Morelia/Leticia Florián
Una vez a la semana es la oportunidad para los habitantes de Villas del Pedregal para reunir agua, sin embargo en algunas ocasiones tiene que sobrevivir sin el servicio hasta por quince días, lo que ha propiciado un problema social entre los vecinos que buscan a toda costa obtener el vital líquido.
“Ahora no tenemos suficiente con que se metan a robar a la casa, ya también se roban el agua de los tinacos”, narró Odín García Juárez, presidente del Comité del Agua Potable en el fraccionamiento, al señalar que se han suscitado casos en que la gente se pelea arriba de los edificios por el agua, luego de que intentan sustraer el líquido de los vecinos.
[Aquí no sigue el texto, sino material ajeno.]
(** X12.  Two collections with the same stored text are the same collection:
    [JSON.stringify] loses nothing of a list of notes. *)
Theorem JSON_stringify_injective (notes1 notes2 : list Note) :
  JSON_stringify notes1 = JSON_stringify notes2 -> notes1 = notes2.
Proof.
  intros E.
  pose proof (JsonFacts.parse_stringify notes1) as P1.
  pose proof (JsonFacts.parse_stringify notes2) as P2.
  rewrite E, P2 in P1. injection P1 as M.
  symmetry. apply note_values_injective, M.
Qed.

(* ================================================================== *)
(** ** Whole visits: no blank note, no shared id *)

Lemma text_same_store ls us us' n n' d d' t t' :
  notes_have_text (mkWorld ls us n d t) ->
  notes_have_text (mkWorld ls us' n' d' t').
Proof. intros (notes & H & F). exists notes. split; assumption. Qed.

Lemma text_filter (p : Note -> bool) (notes : list Note)
      ls ls' us us' n n' d d' t t' :
  holds ls notes ->
  holds ls' (filter p notes) ->
  notes_have_text (mkWorld ls us n d t) ->
  notes_have_text (mkWorld ls' us' n' d' t').
Proof.
  intros H H' (notes0 & H0 & F). cbn [localStorage] in *.
  rewrite (holds_fun H0 H) in F. exists (filter p notes).
  split; [exact H'|]. apply Forall_forall. intros note I.
  apply filter_In in I. rewrite Forall_forall in F. apply F, I.
Qed.
(** * ctutlz.tls.handshake: a shallow embedding and its properties

    The module [ctutlz/tls/handshake.py] instruments one TLS handshake to
    capture the raw record of TLS extension 18 and the stapled OCSP response,
    serialises the leaf certificate and its issuer, and digs the embedded
    SCT list out of a certificate.

    Python values are modelled as follows: [bytes] objects are lists of
    [Byte.byte], [str] objects are [string]s, unsigned C integers handed to a
    callback are [N], Python integers are [Z], and a call that may raise
    returns a [result].  Mutable attributes of the shared [ctx] object are
    threaded explicitly through every function that reads or writes them. *)

From Stdlib Require Import ZArith NArith List String Ascii Bool Lia.
From Stdlib Require Import DecimalString DecimalN.
From Stdlib Require Import Strings.Byte.
Import ListNotations.

Set Implicit Arguments.

(** ** Python values, exceptions and results *)

Definition bytes := list byte.

(** The exception classes that can travel through this module. *)
Inductive exn : Type :=
| IndexError                 (* list index out of range *)
| TypeError
| StructError                (* struct.error *)
| BinasciiError              (* binascii.Error *)
| PyAsn1Error                (* pyasn1.error.PyAsn1Error *)
| SSLError                   (* OpenSSL.SSL.Error *)
| OSError (errno : Z)        (* socket.error and its subclasses *)
| SystemExit (code : Z).     (* raised by sys.exit *)

(** [except Exception] catches every class above except [SystemExit], which
    derives from [BaseException] only. *)
Definition is_Exception (e : exn) : bool :=
  match e with
  | SystemExit _ => false
  | _ => true
  end.

Inductive result (A : Type) : Type :=
| Ok (a : A)
| Raise (e : exn).

Arguments Ok {A} a.
Arguments Raise {A} e.

Definition bind {A B : Type} (m : result A) (k : A -> result B) : result B :=
  match m with
  | Ok a => k a
  | Raise e => Raise e
  end.

Notation "x <- m ;; k" := (bind m (fun x => k))
  (at level 61, m at next level, right associativity).
Notation "' p <- m ;; k" := (bind m (fun x => let p := x in k))
  (at level 61, p pattern, m at next level, right associativity).

(** [functools.reduce(function, iterable, initializer)]. *)
Definition reduce {A B : Type} (function : A -> B -> A) (iterable : list B)
  (initializer : A) : A :=
  fold_left function iterable initializer.

(** [seq[i]] for a list and a non-negative index. *)
Definition getitem {A : Type} (seq : list A) (i : nat) : result A :=
  match nth_error seq i with
  | Some x => Ok x
  | None => Raise IndexError
  end.

(** [seq[i]] where [seq] may be [None]: [None] is not subscriptable. *)
Definition getitem_or_None {A : Type} (seq : option (list A)) (i : nat)
  : result A :=
  match seq with
  | Some items => getitem items i
  | None => Raise TypeError
  end.

(** ** Bytes and integers *)

Definition byte_of_N (n : N) : byte :=
  match Byte.of_N n with
  | Some b => b
  | None => x00
  end.

(** [str(n)] for a non-negative integer. *)
Definition str_of_N (n : N) : string :=
  NilZero.string_of_uint (N.to_uint n).

(** ** struct.pack, for the format characters the module uses

    A format is the byte-order mark ['!'] (network order, standard sizes, no
    padding; the only one the module writes) followed by items; an item is an optional decimal repeat count
    and a format character.  ['H'] is an unsigned 16-bit integer, [count]
    of them; ['s'] is one bytes value cut or zero-padded to [count] bytes. *)

Inductive pyval : Type :=
| PyInt (z : Z)
| PyBytes (b : bytes).

Inductive fmt_item : Type :=
| FmtH (count : N)
| FmtS (count : N).
(** C6 on the demo graph: [a -> b] is matched by [a -> b] and by [a -> *]. *)
Lemma resolve_removes_matched_edge_once_demo :
  ∃ calls,
    removals (remove_ignored_imports (H:=iter_forward) spelled_out id
                (Some ["a -> b"; "a -> *"]) WARN demo_world).2
      = removals demo_world ++ calls ∧
    NoDup calls ∧
    length (filter (λ call, call = ("a", "b")) calls) = 1.
Proof.
  apply (resolve_removes_matched_edge_once (H:=iter_forward) spelled_out id
           ["a -> b"; "a -> *"] WARN demo_world []).
  - by vm_compute.
  - by vm_compute.
  - intros Hkept. by inversion Hkept.
Defined.

(** C7 on the demo graph. *)
Lemma resolve_twice_same_edges_demo :
  Forall (matches_some spelled_out id (graph demo_world)) ["a -> b"; "a -> *"] ∧
  ∃ warnings w1,
    remove_ignored_imports (H:=iter_forward) spelled_out id
        (Some ["a -> b"; "a -> *"]) ERROR demo_world = (Returned warnings, w1) ∧
    graph_edges (graph (remove_ignored_imports (H:=iter_forward) spelled_out id
                          (Some ["a -> b"; "a -> *"]) WARN w1).2)
      = graph_edges (graph w1).
Proof.
  assert (Forall (matches_some spelled_out id (graph demo_world))
                 ["a -> b"; "a -> *"]) as Hall.
  { repeat constructor; exists "a", "b"; (split; [by eexists|done]). }
  split; [exact Hall|].
  exact (resolve_twice_same_edges (H:=iter_forward) spelled_out id
           ["a -> b"; "a -> *"] ERROR WARN demo_world Hall).
Defined.
Lemma world_le_trans w1 w2 w3 : w1 ⊑w w2 -> w2 ⊑w w3 -> w1 ⊑w w3.
Proof.
  intros (?&?&?&?) (?&?&?&?). repeat split; (congruence || lia).
Qed.

Lemma call_world_le f w : w ⊑w (call f w).2.
Proof. destruct f; repeat split; simpl; lia. Qed.

(** * Folding a per-field step over the fields of a class

    Both the validator and the table constructor visit the fields in order;
    a step writes at most the key of its own field and moves the world
    forward.  What a run leaves under a key is therefore what the step of
    that field wrote. *)

Section FieldFold.

Context {S : Type} (rec : S -> record) (wld : S -> World)
        (step : S -> string * FieldDecl -> S).

Hypothesis step_other :
  forall st n d m, m ≠ n -> rec (step st (n, d)) !! m = rec st !! m.
Hypothesis step_world : forall st nd, wld st ⊑w wld (step st nd).

Lemma fold_world fs st : wld st ⊑w wld (foldl step st fs).
Proof.
  revert st. induction fs as [|nd fs IH]; intros st; simpl.
  - apply world_le_refl.
  - eapply world_le_trans; [apply step_world | apply IH].
Qed.

Lemma fold_other fs st m :
  m ∉ fs.*1 -> rec (foldl step st fs) !! m = rec st !! m.
Proof.
  revert st. induction fs as [|[n d] fs IH]; intros st Hm; simpl; [done|].
  rewrite fmap_cons, not_elem_of_cons in Hm. destruct Hm as [Hne Hm].
  rewrite IH by done. by apply step_other.
Qed.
En las viviendas de dicho fraccionamiento es frecuente ver las mangueras conectadas a la llave o las de otros vecinos para poder obtener el agua, y aunque aseguró que no se justifica, lo calificó como entendible ante la desesperación que viven por carecer de agua para solventar sus necesites personales o las de sus familias.
En las escuelas, consideró la situación asciende a un problema de insalubridad con riesgo de infecciones e incluso de una posible pandemia, ya que en la Centenario de la Revolución acuden 700 niños por la mañana y 720 por la tarde, quienes tienen que hacer sus necesidades sobre lo que ya hicieron.
En tanto que en la escuela José Vasconcelos, el escenario es peor que la de una escuela de palitos, pues al no contar con un plantel se tiene que rentar casas, derivado de que la constructora no reservó suficientes espacios para infraestructura educativa.
Esos niños, lamentó, se arriesgan a contraer una infección, ya que pensar que durante el tiempo que están en el plantel al menos una vez acudan al sanitario, son 700 descargas por turno, lo que implicará en breve graves problemas de salud.